(* ===== verification/Cluster.v ===== *)
(** * Cluster: a visitor on its way to the machine that has its bridge, [cluster.rs] and [relay.rs]

    A visitor's connection is read until its ClientHello names a tunnel; without a bridge for it here, the machine the mesh
    knows to have one is asked to carry it. What a socket gives is a list of chunks, at whose end, or at an empty one, it ended,
    failed, or the time was over. *)

From Stdlib Require Import ZArith Lia Ascii String List.
From stdpp Require Import base list strings gmap sets.
From S2P Require Import Prelude Text Addr Names ProxyHeader Sni Frames Record Mesh PeerAuth Bridges.

(** ** The start of a connection: [accept_with] *)

Record Accepted := mkAccepted {
  av_peer : SocketAddr;
  av_initial : bytes;
  av_sni : string;
  av_alpn : string;
  av_stream : list bytes;
}.
Inductive AcceptError := BadProxyHeader | NoProxyHeader | BadHello (reason : string) | HelloTooLong | NoHello | Panicked.

Section Start.
(** [str::to_lowercase] on text that is not ASCII. *)
Context (unicode_lower : string -> string).

(** The PROXY header: its length and the visitor it names, what was read and what is still to come. *)
Fixpoint read_proxy_header (buffer : bytes) (chunks : list bytes) : result (nat * option SocketAddr * bytes * list bytes) AcceptError :=
  match Server.parse buffer with
  | None => Err Panicked
  | Some (Server.Complete length source) => Ok (length, source, buffer, chunks)
  | Some Server.Invalid => Err BadProxyHeader
  | Some Server.Incomplete =>
      if (536 <? length buffer)%nat then Err NoProxyHeader
      else match chunks with [] | [] :: _ => Err NoProxyHeader | chunk :: chunks => read_proxy_header (buffer ++ chunk) chunks end
  end.

(** The ClientHello, after [start] bytes. *)
Fixpoint read_hello (p : HelloParser) (start : nat) (buffer : bytes) (chunks : list bytes) : result (bytes * string * string * list bytes) AcceptError :=
  match Sni.parse unicode_lower p (drop start buffer) with
  | None => Err Panicked
  | Some (_, Sni.Complete name alpn) => Ok (drop start buffer, name, alpn, chunks)
  | Some (_, Sni.Invalid reason) => Err (BadHello reason)
  | Some (p, Sni.Incomplete) =>
      if (CLIENT_HELLO_LIMIT <=? length buffer - start)%nat then Err HelloTooLong
      else match chunks with [] | [] :: _ => Err NoHello | chunk :: chunks => read_hello p start (buffer ++ chunk) chunks end
  end.

Definition accept_with (peer : SocketAddr) (proxy_protocol : bool) (buffer : bytes) (chunks : list bytes) : result Accepted AcceptError :=
  match (if proxy_protocol then read_proxy_header buffer chunks else Ok (0%nat, None, buffer, chunks)) with
  | Err e => Err e
  | Ok (start, source, buffer, chunks) =>
      match read_hello default_parser start buffer chunks with
      | Err e => Err e
      | Ok (initial, sni, alpn, chunks) => Ok (mkAccepted (default peer source) initial sni alpn chunks)
      end
  end.

End Start.

(** ** Forwarding: [forward] and [open] *)

Definition FORWARD_ACCEPTED : Z := 49.
Definition FORWARD_REFUSED : Z := 48.

(** What [open] hears: connecting, sending or waiting failed or took too long, or what was read first (nothing when the machine closed). *)
Inductive Answer := NoAnswer | Answered (read : bytes).
Inductive Opened := OpenFailed | OpenRefused | OpenAccepted.
Definition open (a : Answer) : Opened :=
  match a with
  | NoAnswer => OpenFailed
  | Answered [answer] => if answer =? FORWARD_ACCEPTED then OpenAccepted else OpenRefused
  | Answered _ => OpenRefused
  end.
(** [handle_control]: what a control message tells the relay. *)
Definition control_of (control : Json) : option Control :=
  let* kind := json_str (get control "type") in
  if String.eqb kind "ping"
  then match get control "time_sent" with Some (JInt n) => Some (KPing (JInt n)) | Some (JFloat x) => Some (KPing (JFloat x)) | _ => None end
  else if String.eqb kind "end" then KEnd <$> (let* conn := get control "conn" in de_uint U32_MAX conn)
  else if String.eqb kind "reset" then KReset <$> (let* conn := get control "conn" in de_uint U32_MAX conn)
  else None.

Section Read.
(** [serde_json::from_str] into a value. *)
Context (from_str : string -> option Json).

Definition control_value (text : string) : option Json :=
  let* v := from_str text in
  match v, get v "type" with JObj _, Some (JStr _) => Some v | _, _ => None end.

(** [read]: one message. *)
Definition message (m : Message) (service : string -> list string -> option Z -> AttachResult) (now : Z) (s : Session) : Session :=
  match m with
  | WebSocket.MClose code => over code true s
  | _ =>
      if closing s then s
      else match m with
           | WebSocket.MPing data => act (ActSend (Relay.MPong data)) s
           | WebSocket.MPong _ => heard now s
           | WebSocket.MBinary frame =>
               let s := heard now s in
               if ss_attached s then act (ActData frame) s else close_session 1008 "attach required" now s
           | WebSocket.MText text =>
               let s := heard now s in
               match control_value text with
               | None => close_session 1008 "invalid control" now s
               | Some control => if ss_attached s then act (ActControl control) s else attach_message control service now s
               end
           | WebSocket.MClose code => s
           end
  end.
Lemma bytes_ltb_total a b : a <> b -> bytes_ltb a b = false -> bytes_ltb b a = true.
Proof.
  revert b; induction a as [|x a IH]; intros [|y b] Hne; simpl; try done.
  intros [H1 H2]%orb_false_elim. bsimp. apply orb_true_intro.
  destruct (Z.eqb_spec x y) as [->|Hxy]; [|left; apply Z.ltb_lt; lia].
  right. rewrite Z.eqb_refl. simpl in *. apply IH; [congruence|done].
Qed.

Lemma name_ltb_trans a b c : name_ltb a b = true -> name_ltb b c = true -> name_ltb a c = true.
Proof. apply bytes_ltb_trans. Qed.
Lemma name_ltb_ne a b : name_ltb a b = true -> a <> b.
Proof. intros H ->. unfold name_ltb in H. by rewrite bytes_ltb_irrefl in H. Qed.
Lemma name_ltb_total a b : a <> b -> name_ltb a b = false -> name_ltb b a = true.
Proof. intros Hne. apply bytes_ltb_total. by intros ?%as_bytes_inj. Qed.

(** The entries are in order, each name once. *)
Fixpoint in_order (routes : Routes) : Prop :=
  match routes with
  | [] => True
  | (n, _) :: routes' => Forall (fun e => name_ltb n (fst e) = true) routes' /\ in_order routes'
  end.

Lemma route_at_above n routes : Forall (fun e => name_ltb n (fst e) = true) routes -> route_at routes n = None.
Proof.
  induction 1 as [|[m r] routes Hm _ IH]; [done|]. simpl in *. destruct (String.eqb_spec m n) as [->|]; [|done].
  by apply name_ltb_ne in Hm.
Qed.

Lemma route_at_elem routes n r : route_at routes n = Some r -> (n, r) ∈ routes.
Proof.
  induction routes as [|[m r'] routes IH]; [done|]. simpl. destruct (String.eqb_spec m n) as [->|]; [|set_solver].
  intros [= ->]. set_solver.
Qed.

Lemma elem_route_at routes n r : in_order routes -> (n, r) ∈ routes -> route_at routes n = Some r.
Proof.
  induction routes as [|[m r'] routes IH]; [set_solver|]. intros [Hm Ho] [[= <- <-]|Hin]%elem_of_cons; simpl.
  { by rewrite String.eqb_refl. }
  destruct (String.eqb_spec m n) as [->|]; [|eauto].
  rewrite Forall_forall in Hm. apply Hm, name_ltb_ne in Hin. done.
Qed.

WHAT YOU ARE ASKED TO DO =
State only the number of lines above that contain the word "OpenAccepted".

COMPLETED EXERCISE =
2